About this task –
From the records that follow, copy every line that contains the word "CapAdmin".

[Stored data]
—————

Definition can_operate_on (target : Member) (operation : MemberCapability) (m : Member) : bool :=
  if negb (Member_is_active m) || negb (has_capability operation m) then false
  else
    match operation with
    | CapRemove =>
        negb (bool_decide (member_id m = member_id target))
        && (has_capability CapAdmin m || negb (has_capability CapAdmin target))
    | CapAdmin => has_capability CapAdmin m
    | _ => true
    end.
End Members.

Section Epochs.
Context {sha : Sha256} {dbg : StatusDebug} {json : StatusJson}.

(** ** [EpochState] *)

Definition EpochState_new (id : N) (key : array 32) (now : Z) : EpochState :=
  mkEpochState id key KeyLocalInit ∅ (Initializing now) now now 0 EpochMetadata_default.

Definition set_members (ms : gmap bytes Member) (t2 : Z) (s : EpochState) : EpochState :=
  mkEpochState (epoch_id s) (encryption_key s) (key_source s) ms (status s) (created_at s) t2
    (file_count s) (metadata s).

Definition update_status (st : EpochStatus) (t2 : Z) (s : EpochState) : EpochState :=
  mkEpochState (epoch_id s) (encryption_key s) (key_source s) (members s) st (created_at s) t2
    (file_count s) (metadata s).

Definition set_key (key : array 32) (s : EpochState) : EpochState :=
  mkEpochState (epoch_id s) key (key_source s) (members s) (status s) (created_at s)
    (updated_at s) (file_count s) (metadata s).

Definition add_member (m : Member) (t2 : Z) (s : EpochState) : res EpochError EpochState :=
  Ok (set_members (<[member_id m := m]> (members s)) t2 s).

Definition with_status (st : MemberStatus) (m : Member) : Member :=
  mkMember (member_id m) (public_key m) st (capabilities m) (joined_at m) (member_updated_at m).

Definition remove_member (id : bytes) (reason : string) (t1 t2 : Z) (s : EpochState)
  : res EpochError EpochState :=
  match members s !! id with
  | Some m => Ok (set_members (<[id := with_status (Removed t1 reason) m]> (members s)) t2 s)
  | None => Err MemberNotFound
  end.

Definition is_active (s : EpochState) : bool :=
  match status s with Active _ => true | _ => false end.

Definition is_migrating (s : EpochState) : bool :=
  match status s with Migrating _ _ => true | _ => false end.

Definition member_values (s : EpochState) : list Member := (map_to_list (members s)).*2.

Definition active_member_count (s : EpochState) : nat :=
  length (filter (λ m, member_status m = MemberActive) (member_values s)).

Definition activate (t1 t2 : Z) (s : EpochState) : res EpochError EpochState :=
  match status s with
  | Initializing _ =>
      if decide (members s = ∅) then
        Err (ValidationFailed "Cannot activate epoch with no members")
      else Ok (update_status (Active t1) t2 s)
  | st => Err (InvalidState ("Cannot activate epoch in state: " +:+ epoch_status_debug st))
  end.

Definition start_migration (target : N) (t1 t2 : Z) (s : EpochState) : res EpochError EpochState :=
  match status s with
  | Active _ =>
      if (target <=? epoch_id s)%N then
        Err (ValidationFailed "Target epoch must be greater than current epoch")
      else Ok (update_status (Migrating target t1) t2 s)
  | st => Err (InvalidState ("Cannot start migration from state: " +:+ epoch_status_debug st))
  end.

Definition initiate_cutover (target : N) (t1 t2 : Z) (s : EpochState) : res EpochError EpochState :=
  match status s with
  | Migrating current_target _ =>
      if negb (target =? current_target)%N then
        Err (ValidationFailed "Cutover target epoch does not match migration target")
      else Ok (update_status (PendingCutover target t1) t2 s)
  | st => Err (InvalidState ("Cannot initiate cutover from state: " +:+ epoch_status_debug st))
  end.

Definition deprecate (successor : N) (t1 t2 : Z) (s : EpochState) : res EpochError EpochState :=
  match status s with
  | PendingCutover target _ =>
      if negb (successor =? target)%N then
        Err (ValidationFailed "Successor epoch does not match cutover target")
      else Ok (update_status (Deprecated t1 successor) t2 s)
  | st => Err (InvalidState ("Cannot deprecate epoch from state: " +:+ epoch_status_debug st))
  end.

Definition delete_epoch (t1 t2 : Z) (s : EpochState) : res EpochError EpochState :=
  match status s with
  | Deprecated _ _ => Ok (update_status (Deleted t1) t2 (set_key (zeros 32) s))
  | st => Err (InvalidState ("Cannot delete epoch from state: " +:+ epoch_status_debug st))
  end.

Definition is_deleted (s : EpochState) : bool :=
  match status s with Deleted _ => true | _ => false end.

(** The loop over the members in [validate]. *)
Fixpoint validate_members (now : Z) (ms : list Member) : res EpochError unit :=
  match ms with
  | [] => Ok tt
  | m :: ms => let? _ := Member_validate now m in validate_members now ms
  end.

(** The status-specific constraints of [validate]. *)
Definition validate_status (s : EpochState) : res EpochError unit :=
  match status s with
  | Migrating target _ =>
      if (target <=? epoch_id s)%N then
        Err (ValidationFailed "Migration target epoch must be greater than current epoch")
      else Ok tt
  | PendingCutover target _ =>
      if (target <=? epoch_id s)%N then
        Err (ValidationFailed "Cutover target epoch must be greater than current epoch")
      else Ok tt
  | Deprecated _ successor =>
      if (successor <=? epoch_id s)%N then
        Err (ValidationFailed "Successor epoch must be greater than current epoch")
      else Ok tt
  | _ => Ok tt
  end.

Definition EpochState_validate (now : Z) (s : EpochState) : res EpochError unit :=
  if (epoch_id s =? 0)%N then Err (ValidationFailed "Epoch ID cannot be zero")
  else if negb (is_deleted s) && bool_decide (encryption_key s = zeros 32) then
    Err (ValidationFailed "Encryption key cannot be all zeros")
  else if (updated_at s <? created_at s)%Z then
    Err (ValidationFailed "Updated timestamp cannot be before creation timestamp")
  else
    let? _ := validate_members now (member_values s) in
    validate_status s.

(** The bytes fed to the hasher by [compute_hash]. *)
Definition epoch_hash_msg (s : EpochState) : bytes :=
  let ids := merge_sort bytes_le (map_to_list (members s)).*1 in
  le_bytes 8 (epoch_id s)
  ++ (if is_deleted s then [] else arr (encryption_key s))
  ++ concat ((λ id, match members s !! id with
                    | Some m => id ++ public_key m
                                ++ default [] (json_member_status (member_status m))
                    | None => []
                    end) <$> ids)
  ++ default [] (json_epoch_status (status s)).

Definition compute_hash (s : EpochState) : array 32 := sha256 (epoch_hash_msg s).

Definition can_read (s : EpochState) : bool :=
  match status s with
  | Active _ | Migrating _ _ | PendingCutover _ _ | Deprecated _ _ => true
  | Initializing _ | Deleted _ => false
  end.

Definition can_write (s : EpochState) : bool :=
  match status s with Active _ => true | _ => false end.

Definition lifecycle_phase (s : EpochState) : EpochLifecyclePhase :=
  match status s with
  | Initializing _ => PhaseCreation
  | Active _ => PhaseActive
  | Migrating _ _ | PendingCutover _ _ => PhaseMigration
  | Deprecated _ _ | Deleted _ => PhaseDeletion
  end.

Definition filter_members_by_status (st : MemberStatus) (s : EpochState) : list Member :=
  filter (λ m, member_status m = st) (member_values s).

Definition get_members_with_capability (c : MemberCapability) (s : EpochState) : list Member :=
  filter (λ m, has_capability c m = true) (member_values s).

Definition age_seconds (now : Z) (s : EpochState) : Z := num_seconds (now - created_at s).

Definition is_stale (threshold_seconds : Z) (now : Z) (s : EpochState) : bool :=
  (threshold_seconds <? age_seconds now s)%Z.

(** ** Queries *)

Definition matches_lifecycle_phase (phase : EpochLifecyclePhase) (s : EpochState) : bool :=
  bool_decide (lifecycle_phase s = phase).

(** [std::mem::discriminant]. *)
Definition discriminant (st : EpochStatus) : nat :=
  match st with
  | Initializing _ => 0
  | Active _ => 1
  | Migrating _ _ => 2
  | PendingCutover _ _ => 3
  | Deprecated _ _ => 4
  | Deleted _ => 5
  end.

Definition matches_status (st : EpochStatus) (s : EpochState) : bool :=
  discriminant (status s) =? discriminant st.

Definition is_in_transition (s : EpochState) : bool :=
  match status s with
  | Migrating _ _ | PendingCutover _ _ => true
  | _ => false
  end.

Definition member_is_pending (m : Member) : bool :=
  match member_status m with PendingMigration _ _ => true | _ => false end.

Definition member_is_removed (m : Member) : bool :=
  match member_status m with Removed _ _ => true | _ => false end.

—————

Exercise solution –
        && (has_capability CapAdmin m || negb (has_capability CapAdmin target))
    | CapAdmin => has_capability CapAdmin m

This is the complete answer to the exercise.